[Saved data entries]
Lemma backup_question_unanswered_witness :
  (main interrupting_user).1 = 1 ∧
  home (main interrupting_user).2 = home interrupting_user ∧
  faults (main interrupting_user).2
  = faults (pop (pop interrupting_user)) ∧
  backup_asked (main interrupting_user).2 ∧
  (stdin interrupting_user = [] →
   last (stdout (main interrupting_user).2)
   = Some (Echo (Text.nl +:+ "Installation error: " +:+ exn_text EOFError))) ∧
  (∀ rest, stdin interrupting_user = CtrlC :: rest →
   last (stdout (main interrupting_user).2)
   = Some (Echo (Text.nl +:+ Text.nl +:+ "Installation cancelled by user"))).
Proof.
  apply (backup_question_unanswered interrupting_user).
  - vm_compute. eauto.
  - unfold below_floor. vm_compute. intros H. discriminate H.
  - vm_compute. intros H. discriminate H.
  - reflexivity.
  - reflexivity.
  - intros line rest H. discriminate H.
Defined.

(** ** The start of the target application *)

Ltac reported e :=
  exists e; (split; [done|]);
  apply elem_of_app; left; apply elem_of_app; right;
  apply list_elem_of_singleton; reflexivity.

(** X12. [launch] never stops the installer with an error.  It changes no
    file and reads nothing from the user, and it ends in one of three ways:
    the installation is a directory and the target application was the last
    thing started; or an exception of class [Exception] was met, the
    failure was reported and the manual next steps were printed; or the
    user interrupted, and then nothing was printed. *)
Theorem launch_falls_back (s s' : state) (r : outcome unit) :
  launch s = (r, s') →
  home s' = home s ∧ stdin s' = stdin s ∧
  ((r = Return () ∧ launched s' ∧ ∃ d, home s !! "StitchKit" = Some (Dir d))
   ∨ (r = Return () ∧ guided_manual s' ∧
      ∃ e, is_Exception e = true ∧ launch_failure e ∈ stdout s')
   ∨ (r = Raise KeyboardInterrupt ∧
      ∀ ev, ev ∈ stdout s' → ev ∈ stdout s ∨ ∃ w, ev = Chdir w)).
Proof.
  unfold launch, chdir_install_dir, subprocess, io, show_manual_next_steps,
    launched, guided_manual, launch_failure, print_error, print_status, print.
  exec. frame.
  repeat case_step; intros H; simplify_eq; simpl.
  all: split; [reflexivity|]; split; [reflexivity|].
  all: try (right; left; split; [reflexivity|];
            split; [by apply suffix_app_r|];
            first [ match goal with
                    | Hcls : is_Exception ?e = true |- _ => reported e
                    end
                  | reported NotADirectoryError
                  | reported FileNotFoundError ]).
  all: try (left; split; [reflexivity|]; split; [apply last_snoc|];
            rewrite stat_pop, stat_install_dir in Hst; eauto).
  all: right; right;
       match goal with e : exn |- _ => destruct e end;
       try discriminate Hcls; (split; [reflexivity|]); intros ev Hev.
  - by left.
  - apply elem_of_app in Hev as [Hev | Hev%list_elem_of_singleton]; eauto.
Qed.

--

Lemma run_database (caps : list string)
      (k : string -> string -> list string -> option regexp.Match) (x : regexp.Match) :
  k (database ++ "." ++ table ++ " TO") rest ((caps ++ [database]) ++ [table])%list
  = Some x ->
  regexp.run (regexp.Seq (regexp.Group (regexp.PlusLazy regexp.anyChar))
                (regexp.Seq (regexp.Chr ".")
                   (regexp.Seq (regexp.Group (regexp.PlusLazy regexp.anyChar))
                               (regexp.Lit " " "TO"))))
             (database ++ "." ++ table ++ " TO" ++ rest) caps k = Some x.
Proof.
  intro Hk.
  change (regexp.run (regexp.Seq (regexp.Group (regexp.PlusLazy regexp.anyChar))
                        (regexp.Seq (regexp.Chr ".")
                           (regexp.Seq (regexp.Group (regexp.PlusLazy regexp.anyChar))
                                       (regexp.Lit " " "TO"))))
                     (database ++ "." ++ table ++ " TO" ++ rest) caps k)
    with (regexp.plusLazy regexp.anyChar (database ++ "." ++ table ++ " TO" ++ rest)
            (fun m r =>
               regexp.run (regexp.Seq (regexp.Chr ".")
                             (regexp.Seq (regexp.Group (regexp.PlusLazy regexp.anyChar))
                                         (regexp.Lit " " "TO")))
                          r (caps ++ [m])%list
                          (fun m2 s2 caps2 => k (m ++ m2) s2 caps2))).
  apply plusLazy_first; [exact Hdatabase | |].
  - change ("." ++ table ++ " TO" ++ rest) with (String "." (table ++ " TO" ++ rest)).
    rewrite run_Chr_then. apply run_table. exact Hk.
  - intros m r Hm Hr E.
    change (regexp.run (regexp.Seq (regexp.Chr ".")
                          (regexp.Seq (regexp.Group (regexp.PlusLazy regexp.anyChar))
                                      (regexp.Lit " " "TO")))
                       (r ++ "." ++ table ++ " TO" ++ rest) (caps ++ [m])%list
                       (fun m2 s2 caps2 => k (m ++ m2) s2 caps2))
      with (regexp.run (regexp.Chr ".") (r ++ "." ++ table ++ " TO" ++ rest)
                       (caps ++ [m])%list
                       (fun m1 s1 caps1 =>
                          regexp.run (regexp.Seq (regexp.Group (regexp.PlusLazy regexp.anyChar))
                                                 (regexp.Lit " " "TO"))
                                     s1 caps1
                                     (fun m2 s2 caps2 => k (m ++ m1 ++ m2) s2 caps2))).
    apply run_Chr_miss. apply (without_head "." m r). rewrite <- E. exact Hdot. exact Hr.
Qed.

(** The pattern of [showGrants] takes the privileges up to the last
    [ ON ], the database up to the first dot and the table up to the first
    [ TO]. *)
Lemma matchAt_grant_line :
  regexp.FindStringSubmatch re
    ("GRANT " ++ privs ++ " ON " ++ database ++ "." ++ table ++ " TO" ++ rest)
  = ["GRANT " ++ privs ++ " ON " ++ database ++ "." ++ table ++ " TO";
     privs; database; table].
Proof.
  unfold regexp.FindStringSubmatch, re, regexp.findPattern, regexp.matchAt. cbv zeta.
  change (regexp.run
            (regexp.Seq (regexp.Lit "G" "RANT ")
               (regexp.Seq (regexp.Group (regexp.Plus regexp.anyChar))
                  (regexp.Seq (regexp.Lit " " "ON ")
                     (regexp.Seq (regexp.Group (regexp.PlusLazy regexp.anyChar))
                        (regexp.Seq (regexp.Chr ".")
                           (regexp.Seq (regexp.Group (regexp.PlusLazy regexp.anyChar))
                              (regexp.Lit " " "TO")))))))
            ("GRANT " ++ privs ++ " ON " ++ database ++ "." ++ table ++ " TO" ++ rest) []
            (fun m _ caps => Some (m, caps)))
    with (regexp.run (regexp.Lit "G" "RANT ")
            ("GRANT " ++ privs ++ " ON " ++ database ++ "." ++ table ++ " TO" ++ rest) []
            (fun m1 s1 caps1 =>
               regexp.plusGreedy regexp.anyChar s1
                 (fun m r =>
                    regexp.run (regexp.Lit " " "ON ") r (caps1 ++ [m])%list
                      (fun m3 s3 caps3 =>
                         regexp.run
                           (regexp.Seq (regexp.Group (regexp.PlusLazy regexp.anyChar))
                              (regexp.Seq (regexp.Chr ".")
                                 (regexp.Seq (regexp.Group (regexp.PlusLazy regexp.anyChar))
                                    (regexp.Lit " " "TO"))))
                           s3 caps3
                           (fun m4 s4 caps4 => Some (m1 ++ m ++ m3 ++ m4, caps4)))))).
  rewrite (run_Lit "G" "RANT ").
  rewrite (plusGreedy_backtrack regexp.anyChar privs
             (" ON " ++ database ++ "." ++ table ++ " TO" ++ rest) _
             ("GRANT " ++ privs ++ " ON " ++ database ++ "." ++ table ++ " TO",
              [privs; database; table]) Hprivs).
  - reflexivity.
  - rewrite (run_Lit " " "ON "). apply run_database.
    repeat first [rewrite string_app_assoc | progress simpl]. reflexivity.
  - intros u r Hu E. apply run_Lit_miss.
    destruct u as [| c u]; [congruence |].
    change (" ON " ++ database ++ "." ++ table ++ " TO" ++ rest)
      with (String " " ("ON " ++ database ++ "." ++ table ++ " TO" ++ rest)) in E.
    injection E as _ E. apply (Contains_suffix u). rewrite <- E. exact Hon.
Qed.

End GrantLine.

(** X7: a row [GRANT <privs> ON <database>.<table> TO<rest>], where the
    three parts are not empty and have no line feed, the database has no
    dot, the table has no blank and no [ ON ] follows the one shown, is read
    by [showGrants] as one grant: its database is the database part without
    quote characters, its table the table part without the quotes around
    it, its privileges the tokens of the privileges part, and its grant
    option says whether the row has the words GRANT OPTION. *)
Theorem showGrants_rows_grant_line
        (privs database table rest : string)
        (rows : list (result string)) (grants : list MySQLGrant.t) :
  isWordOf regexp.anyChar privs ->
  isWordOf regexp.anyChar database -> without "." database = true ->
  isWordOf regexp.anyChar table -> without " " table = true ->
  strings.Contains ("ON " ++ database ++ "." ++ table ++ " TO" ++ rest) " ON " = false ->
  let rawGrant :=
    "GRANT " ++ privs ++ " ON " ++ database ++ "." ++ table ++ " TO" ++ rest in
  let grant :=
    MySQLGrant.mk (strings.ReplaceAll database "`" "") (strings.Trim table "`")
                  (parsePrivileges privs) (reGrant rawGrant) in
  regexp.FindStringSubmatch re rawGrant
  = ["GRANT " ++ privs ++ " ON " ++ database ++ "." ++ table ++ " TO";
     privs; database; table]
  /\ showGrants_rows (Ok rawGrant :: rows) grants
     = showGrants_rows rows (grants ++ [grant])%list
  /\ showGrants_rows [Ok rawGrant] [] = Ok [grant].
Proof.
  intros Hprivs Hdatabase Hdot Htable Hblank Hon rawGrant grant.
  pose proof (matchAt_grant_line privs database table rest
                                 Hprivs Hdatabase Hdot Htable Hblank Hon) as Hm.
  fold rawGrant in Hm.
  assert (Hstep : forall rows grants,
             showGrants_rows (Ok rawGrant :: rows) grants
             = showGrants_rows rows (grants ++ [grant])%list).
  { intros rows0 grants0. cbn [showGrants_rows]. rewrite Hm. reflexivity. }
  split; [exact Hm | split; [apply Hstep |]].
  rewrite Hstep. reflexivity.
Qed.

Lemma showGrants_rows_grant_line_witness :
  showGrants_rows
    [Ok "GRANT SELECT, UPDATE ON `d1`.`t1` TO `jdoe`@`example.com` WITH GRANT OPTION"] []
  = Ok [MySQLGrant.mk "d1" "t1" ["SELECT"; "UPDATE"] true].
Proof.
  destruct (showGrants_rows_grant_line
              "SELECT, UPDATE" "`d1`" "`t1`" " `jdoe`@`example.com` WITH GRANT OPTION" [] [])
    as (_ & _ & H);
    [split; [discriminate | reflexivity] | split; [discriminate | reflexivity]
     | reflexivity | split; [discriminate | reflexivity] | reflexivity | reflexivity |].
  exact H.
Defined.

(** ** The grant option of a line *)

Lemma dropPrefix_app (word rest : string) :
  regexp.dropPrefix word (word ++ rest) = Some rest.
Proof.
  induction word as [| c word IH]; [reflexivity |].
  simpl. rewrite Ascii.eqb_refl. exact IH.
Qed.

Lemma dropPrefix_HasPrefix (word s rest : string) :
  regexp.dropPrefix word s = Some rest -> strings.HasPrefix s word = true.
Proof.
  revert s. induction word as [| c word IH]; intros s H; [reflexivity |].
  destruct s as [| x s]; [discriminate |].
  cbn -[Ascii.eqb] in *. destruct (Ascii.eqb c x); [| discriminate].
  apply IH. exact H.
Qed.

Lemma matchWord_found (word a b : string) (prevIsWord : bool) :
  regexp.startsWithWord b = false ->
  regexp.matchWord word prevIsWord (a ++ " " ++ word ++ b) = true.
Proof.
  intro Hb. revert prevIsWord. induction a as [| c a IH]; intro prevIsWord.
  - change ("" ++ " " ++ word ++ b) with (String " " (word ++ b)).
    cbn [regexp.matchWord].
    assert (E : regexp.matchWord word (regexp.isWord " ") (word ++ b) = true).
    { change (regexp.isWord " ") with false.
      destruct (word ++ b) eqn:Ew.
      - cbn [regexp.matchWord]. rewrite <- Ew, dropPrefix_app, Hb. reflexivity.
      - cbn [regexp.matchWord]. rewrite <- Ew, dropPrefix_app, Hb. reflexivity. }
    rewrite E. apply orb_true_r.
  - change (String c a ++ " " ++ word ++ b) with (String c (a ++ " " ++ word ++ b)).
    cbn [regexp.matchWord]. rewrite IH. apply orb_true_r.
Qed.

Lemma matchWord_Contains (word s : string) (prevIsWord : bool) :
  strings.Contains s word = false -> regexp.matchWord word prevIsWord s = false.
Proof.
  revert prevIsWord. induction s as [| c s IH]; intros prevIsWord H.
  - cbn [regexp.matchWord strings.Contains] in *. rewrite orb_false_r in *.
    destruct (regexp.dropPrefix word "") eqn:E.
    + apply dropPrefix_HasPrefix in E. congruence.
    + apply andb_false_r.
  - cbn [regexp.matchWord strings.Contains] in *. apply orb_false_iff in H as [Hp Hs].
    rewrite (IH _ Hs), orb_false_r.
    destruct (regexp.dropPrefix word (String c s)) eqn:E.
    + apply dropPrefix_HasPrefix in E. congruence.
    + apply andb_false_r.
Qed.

EXERCISE PROMPT ▸ Exact duplication is required for the lines above, from the line that contains "(grants ++ [grant])%list)." to the line that contains "destruct (showGrants_rows_grant_line", inclusive; omit all others.

TASK SOLUTION ▸
             = showGrants_rows rows (grants ++ [grant])%list).
  { intros rows0 grants0. cbn [showGrants_rows]. rewrite Hm. reflexivity. }
  split; [exact Hm | split; [apply Hstep |]].
  rewrite Hstep. reflexivity.
Qed.

Lemma showGrants_rows_grant_line_witness :
  showGrants_rows
    [Ok "GRANT SELECT, UPDATE ON `d1`.`t1` TO `jdoe`@`example.com` WITH GRANT OPTION"] []
  = Ok [MySQLGrant.mk "d1" "t1" ["SELECT"; "UPDATE"] true].
Proof.
  destruct (showGrants_rows_grant_line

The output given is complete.